» WHAT YOU WILL DO
Take the data below and copy exactly the lines starting at the one with "(** * Wake placement" and finishing at the one with "before each of", both included.

Saved data entries:
(* ===== verification/WakePlacement.v ===== *)
(** * Wake placement (ucloud_sandboxes/wake_placement.py)

    [WakePlacement.place] decides where a parked sandbox wakes: on its owner, on
    another node through a migration, or not yet.  It runs beside every other
    writer of the routing store, so the program is a state monad over a world [W]:
    before each of its transactions the rest of the system runs ([interfere]), and
    [W] carries the schedule.  The ports the class is built with are fields of a
    record, arbitrary functions of the world; two are the gateway's own code and are
    modelled: [reserve_local], which joins a batch of local wakes, and the decoding of
    a publication.  The run logs its transactions, its port calls, the batch it waited
    for and the placement reservation; [atomic] is the single-gateway form,
    [with reservation(): operation()]. *)
From stdpp Require Import gmap strings.
From Stdlib Require Import QArith.
From S2P Require Import Prelude PyFloat Json PyString Resources Bytes PyTime.
From S2P Require Import PlacementAccounting PlacementChoice ScaleModels Routes RouteStore Demands RouteRecovery RouteMigrations RouteSafety RouteAuthority WakeAdmission WakePorts.
Local Close Scope Q_scope.
Local Open Scope py_scope.
Local Open Scope Z_scope.

Record WakePlaced := mkPlaced { wp_route : SandboxRoute; wp_owner_changed : bool }.
Record WakeUnavailable := mkUnavailable {
  un_message : string;
  un_error_code : string;
  un_retry_after : Z;
  un_pending_resources : option ResourceQuantity;
  un_migration : option SandboxMigration;
  un_missing_sandbox_id : string
}.
Definition unavailable (message : string) : WakeUnavailable :=
  mkUnavailable message EmptyString 5 None None EmptyString.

» RESPONSE AREA
(** * Wake placement (ucloud_sandboxes/wake_placement.py)

    [WakePlacement.place] decides where a parked sandbox wakes: on its owner, on
    another node through a migration, or not yet.  It runs beside every other
    writer of the routing store, so the program is a state monad over a world [W]:
    before each of its transactions the rest of the system runs ([interfere]), and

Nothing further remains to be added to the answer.